- _WHAT NEEDS TO BE DONE_
For every line in the records below that holds "rmatch", make a copy.
##### RECORDS SUPPLIED #####
(** C3: [merge_close_regions] always returns; run again on its own output it
    returns that output unchanged; and no two regions at different
    positions of the output pass the expanded-bounds test of the code (they
    neither overlap nor lie within [gap] of each other), in either order. *)
Theorem merge_reaches_fixpoint (regions : list region) (gap : Z) :
  exists out,
    merge_close_regions regions gap = Ok out /\
    merge_close_regions out gap = Ok out /\
    forall i j ri rj,
      i <> j -> out !! i = Some ri -> out !! j = Some rj ->
      close_enough gap ri rj = false.
Proof.
  assert (H : exists out, merge_close_regions regions gap = Ok out /\
            ForallOrdPairs (fun a b => close_enough gap a b = false) out).
  { rewrite merge_close_regions_rec. destruct regions as [|r rs].
    - exists []. split; [done|constructor].
    - destruct (loop_rec_inv (close_enough gap) absorb (fun _ => True)
                  (S (length (r :: rs))) (r :: rs)) as (out & Ho & _ & _ & HO);
        auto. exists out. auto. }
  destruct H as (out & Ho & HO). exists out.
  split; [exact Ho|]. split; [by apply merge_close_regions_idle|].
  intros i j ri rj Hij Hi Hj.
  destruct (Nat.lt_total i j) as [Hlt|[->|Hlt]]; [|done|].
  - exact (ForallOrdPairs_lookup _ out i j ri rj HO Hlt Hi Hj).
  - rewrite close_enough_sym.
    exact (ForallOrdPairs_lookup _ out j i rj ri HO Hlt Hj Hi).
Qed.

Lemma Forall2_tags (l : list tagged) :
  Forall (fun t => is_union t.1 t.2) l ->
  Forall2 is_union (map fst l) (map snd l).
Proof. induction 1; simpl; constructor; auto. Qed.

Lemma sum_counts_groups (out : list region) (groups : list (list region)) :
  Forall2 (fun o g => pixel_count o = sum_counts g) out groups ->
  sum_counts out = sum_counts (concat groups).
Proof.
  induction 1 as [|o g out groups Hog _ IH]; simpl; [done|].
  rewrite sum_counts_app. lia.
Qed.

Lemma tags_ok_init (l : list region) : tags_ok l (map tag l).
Proof.
  split.
  - apply Forall_map, Forall_forall. intros x _. apply is_union_tag.
  - induction l as [|x l IH]; simpl; [done|by constructor].
Qed.

(** C6: [merge_close_regions] always returns, and its output regions stand
    for disjoint groups of input regions that together are exactly the
    input: each output region is the union of the boxes of its group and its
    [pixel_count] is the sum of the [pixel_count]s of the group, so the
    total count of the output is the total count of the input. *)
Theorem merge_adds_pixel_counts (regions : list region) (gap : Z) :
  exists out groups,
    merge_close_regions regions gap = Ok out /\
    Permutation (concat groups) regions /\
    Forall2 is_union out groups /\
    Forall2 (fun o g => pixel_count o = sum_counts g) out groups /\
    sum_counts out = sum_counts regions.
Proof.
  assert (H : exists outT, merge_close_regions regions gap = Ok (map fst outT)
            /\ tags_ok regions outT).
  { rewrite merge_close_regions_rec. destruct regions as [|r rs].
    - exists []. split; [done|]. split; [constructor|done].
    - set (l := r :: rs).
      destruct (loop_rec_inv (close_tagged gap) join_tagged (tags_ok l)
                  (S (length l)) (map tag l)) as (outT & Ho & HT & _).
      + intros l0 out m HT Hp. eapply pass_rec_tags; eauto.
      + apply tags_ok_init.
      + rewrite length_map. lia.
      + exists outT. split; [|done].
        pose proof (loop_rec_map (close_tagged gap) join_tagged
          (close_enough gap) absorb fst (fun _ _ => eq_refl)
          (fun _ _ => eq_refl) (S (length l)) (map tag l)) as HM.
        rewrite Ho, map_map in HM. simpl in HM. rewrite map_id in HM.
        exact HM. }
  destruct H as (outT & Ho & HF & HP).
  exists (map fst outT), (map snd outT).
  assert (HU : Forall2 is_union (map fst outT) (map snd outT))
    by by apply Forall2_tags.
  assert (HC : Forall2 (fun o g => pixel_count o = sum_counts g)
                 (map fst outT) (map snd outT)).
  { eapply Forall2_impl; [exact HU|]. intros o g. apply is_union_count. }
  repeat split; auto.
  rewrite (sum_counts_groups _ _ HC). by apply sum_counts_perm.
Qed.

(** Scenario C: two 35 by 35 blocks 2 pixels apart merge under a gap of 3;
    10 pixels apart they stay separate. *)
Example scenario_two_blocks :
  merge_close_regions [(0, 0, 35, 35, 1225); (37, 0, 72, 35, 1225)] 3 =
    Ok [(0, 0, 72, 35, 2450)] /\
  merge_close_regions [(0, 0, 35, 35, 1225); (45, 0, 80, 35, 1225)] 3 =
    Ok [(0, 0, 35, 35, 1225); (45, 0, 80, 35, 1225)].
Proof. vm_compute. by split. Qed.

(** A chain that one pass does not close: the first region is close to the
    third only after absorbing the second, whose turn comes later. *)
Example merge_needs_second_pass :
  merge_pass 3 [(0, 0, 10, 10, 1); (30, 0, 40, 10, 2); (12, 0, 28, 10, 4)] =
    ([(0, 0, 28, 10, 5); (30, 0, 40, 10, 2)], true) /\
  merge_close_regions
    [(0, 0, 10, 10, 1); (30, 0, 40, 10, 2); (12, 0, 28, 10, 4)] 3 =
    Ok [(0, 0, 40, 10, 7)].
Proof. vm_compute. by split. Qed.

(** ** From the sheet to the crop boxes *)

Section MergeRecForall.
Context {T : Type} (close : T -> T -> bool) (join : T -> T -> T)
        (P : T -> Prop).
Hypothesis join_P : forall a b, P a -> P b -> P (join a b).

Lemma absorb_later_Forall (cur : T) (rest : list T) :
  P cur -> Forall P rest ->
  let '(c, kept, _) := absorb_later close join cur rest in
  P c /\ Forall P kept.
Proof.
  intros Hc HF. revert cur Hc.
  induction HF as [|r rest Hr _ IH]; intros cur Hc; simpl; [auto|].
  destruct (close cur r).
  - specialize (IH (join cur r) (join_P _ _ Hc Hr)).
    by destruct (absorb_later close join (join cur r) rest) as [[c k] m].
  - specialize (IH cur Hc).
    destruct (absorb_later close join cur rest) as [[c k] m].
    destruct IH. auto.
Qed.

Lemma pass_rec_Forall (fuel : nat) (l : list T) :
  Forall P l -> Forall P (pass_rec close join fuel l).1.
Proof.
  revert l. induction fuel as [|fuel IH]; intros l HF; simpl; [constructor|].
  destruct HF as [|r rest Hr HF]; simpl; [constructor|].
  pose proof (absorb_later_Forall r rest Hr HF) as HA.
  destruct (absorb_later close join r rest) as [[c k] m].
  destruct HA as [Hc Hk]. specialize (IH k Hk).
  destruct (pass_rec close join fuel k) as [out m']. simpl in *.
  by constructor.
Qed.
End MergeRecForall.

Lemma absorb_well_formed (w h : Z) (a b : region) :
  well_formed w h a -> well_formed w h b -> well_formed w h (absorb a b).
Proof.
  destruct a as [[[[x1 y1] x2] y2] p1], b as [[[[bx1 by1] bx2] by2] p2].
  unfold well_formed, absorb, region_min_x, region_min_y, region_max_x,
    region_max_y. simpl. lia.
Qed.

Lemma merge_close_regions_well_formed (w h gap : Z) (regions : list region) :
  Forall (well_formed w h) regions ->
  exists out, merge_close_regions regions gap = Ok out /\
              Forall (well_formed w h) out.
Proof.
  intros HF. rewrite merge_close_regions_rec. destruct regions as [|r rs].
  { exists []. auto. }
  destruct (loop_rec_inv (close_enough gap) absorb (Forall (well_formed w h))
              (S (length (r :: rs))) (r :: rs)) as (out & Ho & HP & _); auto.
  - intros l out m Hl Hp.
    pose proof (pass_rec_Forall (close_enough gap) absorb (well_formed w h)
                  (absorb_well_formed w h) (length l) l Hl) as H.
    by rewrite Hp in H.
  - by exists out.
Qed.

Lemma kept_regions_well_formed (visited : list bool) (w h min_size : Z)
    (comps : list component) :
  Forall (fun c => connected_component visited w h (comp_cells c) /\
                   is_bbox (comp_state c) (comp_cells c)) comps ->
  Forall (well_formed w h) (kept_regions min_size comps).
Proof.
  intros HF. unfold kept_regions. rewrite Forall_forall in HF.
  apply Forall_forall.
  intros r (c & -> & [_ Hc]%list_elem_of_filter)%list_elem_of_fmap.
  destruct (HF c Hc)
    as [(s & _ & Hreach) [HC [yl HL] [yr HR] [xt HT] [xb HB] _]].
  pose proof (HC _ _ HR) as [? _]. pose proof (HC _ _ HB) as [_ ?].
  apply Hreach, reach_pass in HL as [[? ?] _].
  apply Hreach, reach_pass in HR as [[? ?] _].
  apply Hreach, reach_pass in HT as [[? ?] _].
  apply Hreach, reach_pass in HB as [[? ?] _].
  unfold well_formed, region_of, region_min_x, region_min_y, region_max_x,
    region_max_y. simpl. lia.
Qed.
(** [finding_pattern], compiled under [re.DOTALL | re.IGNORECASE]:
    three hashes, white space, [Finding] or [Citation], white space,
    digits, white space, newlines, [>], white space, an optional quote
    character, group 1 (one or more characters, lazy), an optional
    quote character, white space, newlines, the [**Source:**] marker,
    white space, group 2 (one or more characters, lazy), a newline. *)
Definition finding_pattern : Re.re :=
  Re.seq
    [ Re.lit "###"; Re.star PyStr.is_space;
      Re.Alt (Re.lit_ci "Finding") (Re.lit_ci "Citation");
      Re.star PyStr.is_space; Re.plus PyStr.is_digit;
      Re.star PyStr.is_space; Re.plus Re.is_nl;
      Re.lit ">"; Re.star PyStr.is_space;
      Re.opt (Re.Chr is_quote_chr);
      Re.Group 1 (Re.plus_lazy Re.any);
      Re.opt (Re.Chr is_quote_chr);
      Re.star PyStr.is_space; Re.plus Re.is_nl;
      Re.lit_ci "**Source:**"; Re.star PyStr.is_space;
      Re.Group 2 (Re.plus_lazy Re.any);
      Re.Chr Re.is_nl ].

(** [blockquote_pattern]: [>], white space, an optional quote
    character, group 1 (one or more characters other than newline,
    lazy), an optional quote character, white space, a newline. *)
Definition blockquote_pattern : Re.re :=
  Re.seq
    [ Re.lit ">"; Re.star PyStr.is_space;
      Re.opt (Re.Chr is_quote_chr);
      Re.Group 1 (Re.plus_lazy Re.not_nl);
      Re.opt (Re.Chr is_quote_chr);
      Re.star PyStr.is_space; Re.Chr Re.is_nl ].

(** The insight pattern: two stars, optionally [Key] and white space,
    [Insight:], two stars, white space, group 1 (one or more
    characters other than newline, lazy), then a newline or the end
    of the text. *)
Definition insight_pattern : Re.re :=
  Re.seq
    [ Re.lit "**";
      Re.opt (Re.Cat (Re.lit "Key") (Re.star PyStr.is_space));
      Re.lit "Insight:**"; Re.star PyStr.is_space;
      Re.Group 1 (Re.plus_lazy Re.not_nl);
      Re.Alt (Re.Chr Re.is_nl) Re.Eol ].

(** [\d{4}[-/]] *)
Definition date_pattern : Re.re :=
  Re.seq [ Re.Chr PyStr.is_digit; Re.Chr PyStr.is_digit;
           Re.Chr PyStr.is_digit; Re.Chr PyStr.is_digit;
           Re.Chr (Re.one_of "-/") ].

(** [\d{1,2}:\d{2}] *)
Definition time_pattern : Re.re :=
  Re.seq [ Re.Chr PyStr.is_digit; Re.opt (Re.Chr PyStr.is_digit);
           Re.lit ":"; Re.Chr PyStr.is_digit; Re.Chr PyStr.is_digit ].

Definition matches (r : Re.re) (s : string) : bool :=
  match Re.match_at r s with Some _ => true | None => false end.

(** The loop over the [|]-separated parts of the source line; a later
    part overrides an earlier one of the same kind. *)
Fixpoint parse_source (parts : list string)
    (acc : option string * option string * option string)
  : option string * option string * option string :=
  match parts with
  | [] => acc
  | part :: parts' =>
      let '(au, ts, ch) := acc in
      parse_source parts'
        (if PyStr.startswith "@" part then (Some (PyStr.drop 1 part), ts, ch)
         else if PyStr.contains "#" part
         then (au, ts, Some (PyStr.strip (PyStr.remove_chr "#" part)))
         else if matches date_pattern part || matches time_pattern part
         then (au, Some part, ch)
         else acc)
  end.

Definition sentiment_of (text_after : string) : Sentiment :=
  if PyStr.contains "positive" text_after then POSITIVE
  else if PyStr.contains "negative" text_after then NEGATIVE
  else if PyStr.contains "mixed" text_after then MIXED
  else NEUTRAL.

(** The citation built from one match of [finding_pattern]. *)
Definition citation_of_match (m : Re.rmatch) (chunk_idx record_idx : nat)
    (fp : option string) : Citation :=
  let '(cs, rest) := m in
  let q := PyStr.strip_by is_quote_chr (PyStr.strip (Re.group 1 cs)) in
  let source_line := PyStr.strip (Re.group 2 cs) in
  let source_parts := map PyStr.strip (PyStr.split_chr "|" source_line) in
  let '(au, ts, ch) := parse_source source_parts (None, None, None) in
  let se := sentiment_of (PyStr.lower (PyStr.take 200 rest)) in
  let ki :=
    match Re.search insight_pattern (PyStr.take 500 rest) with
    | Some (ics, _) => Some (PyStr.strip (Re.group 1 ics))
    | None => None
    end in
  new_citation q au ts ch chunk_idx record_idx fp se ki.

(** The first loop of [extract_from_response], with its counter
    [record_idx]. *)
Fixpoint structured (ms : list Re.rmatch) (chunk_idx record_idx : nat)
    (fp : option string) : list Citation :=
  match ms with
  | [] => []
  | m :: ms' =>
      citation_of_match m chunk_idx record_idx fp
        :: structured ms' chunk_idx (S record_idx) fp
  end.

(** The fallback loop over bare block quotes. *)
Fixpoint fallback (ms : list (nat * Re.rmatch)) (chunk_idx : nat)
    (fp : option string) : list Citation :=
  match ms with
  | [] => []
  | (i, (cs, _)) :: ms' =>
      let q := PyStr.strip (Re.group 1 cs) in
      if (10 <? String.length q)%nat
      then new_citation q None None None chunk_idx i fp NEUTRAL None
             :: fallback ms' chunk_idx fp
      else fallback ms' chunk_idx fp
  end.

Definition extract_from_response (response : string) (chunk_idx : nat)
    (fp : option string) : list Citation :=
  match structured (Re.finditer finding_pattern response) chunk_idx 0 fp with
  | [] =>
      fallback
        (PyList.enumerate_from 0 (Re.finditer blockquote_pattern response))
        chunk_idx fp
  | citations => citations
  end.

Definition quote_key (c : Citation) : string :=
  PyStr.take 100 (PyStr.strip (PyStr.lower (quote c))).

Fixpoint dedup (deduplicate : bool) (cs : list Citation)
    (seen : gset string) : list Citation :=
  match cs with
  | [] => []
  | c :: cs' =>
      if deduplicate && bool_decide (quote_key c ∈ seen)
      then dedup deduplicate cs' seen
      else c :: dedup deduplicate cs' ({[quote_key c]} ∪ seen)
  end.

Definition citation_le (a b : Citation) : bool :=
  (chunk_index a <? chunk_index b)%nat
  || ((chunk_index a =? chunk_index b)%nat
      && (record_index a <=? record_index b)%nat).

Definition merge_citations (chunk_citations : list (list Citation))
    (deduplicate : bool) : list Citation :=
  PyList.sorted_by citation_le (dedup deduplicate (concat chunk_citations) ∅).

Record CitationReport := mkReport {
  rep_query : string;
  citations : list Citation;
  total_found : nat;
  unique_authors : nat;
  verified : bool;
  verification_issues : list string
}.

Definition new_report (q : string) : CitationReport :=
  mkReport q [] 0 0 false [].

Definition authors_of (cs : list Citation) : gset string :=
  list_to_set
    (omap (fun c => match author c with
                    | Some a => if String.eqb a EmptyString then None
                                else Some a
                    | None => None
                    end) cs).

(** [add_citation]; the sentiment breakdown is a function of
    [citations] and is not stored. *)
Definition add_citation (r : CitationReport) (c : Citation)
  : CitationReport :=
  let cs := (citations r ++ [c])%list in
  {| rep_query := rep_query r; citations := cs;
     total_found := length cs;
     unique_authors := size (authors_of cs);
     verified := verified r;
     verification_issues := verification_issues r |}.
#####
- _FINISHED TASK_
Definition citation_of_match (m : Re.rmatch) (chunk_idx record_idx : nat)
Fixpoint structured (ms : list Re.rmatch) (chunk_idx record_idx : nat)
Fixpoint fallback (ms : list (nat * Re.rmatch)) (chunk_idx : nat)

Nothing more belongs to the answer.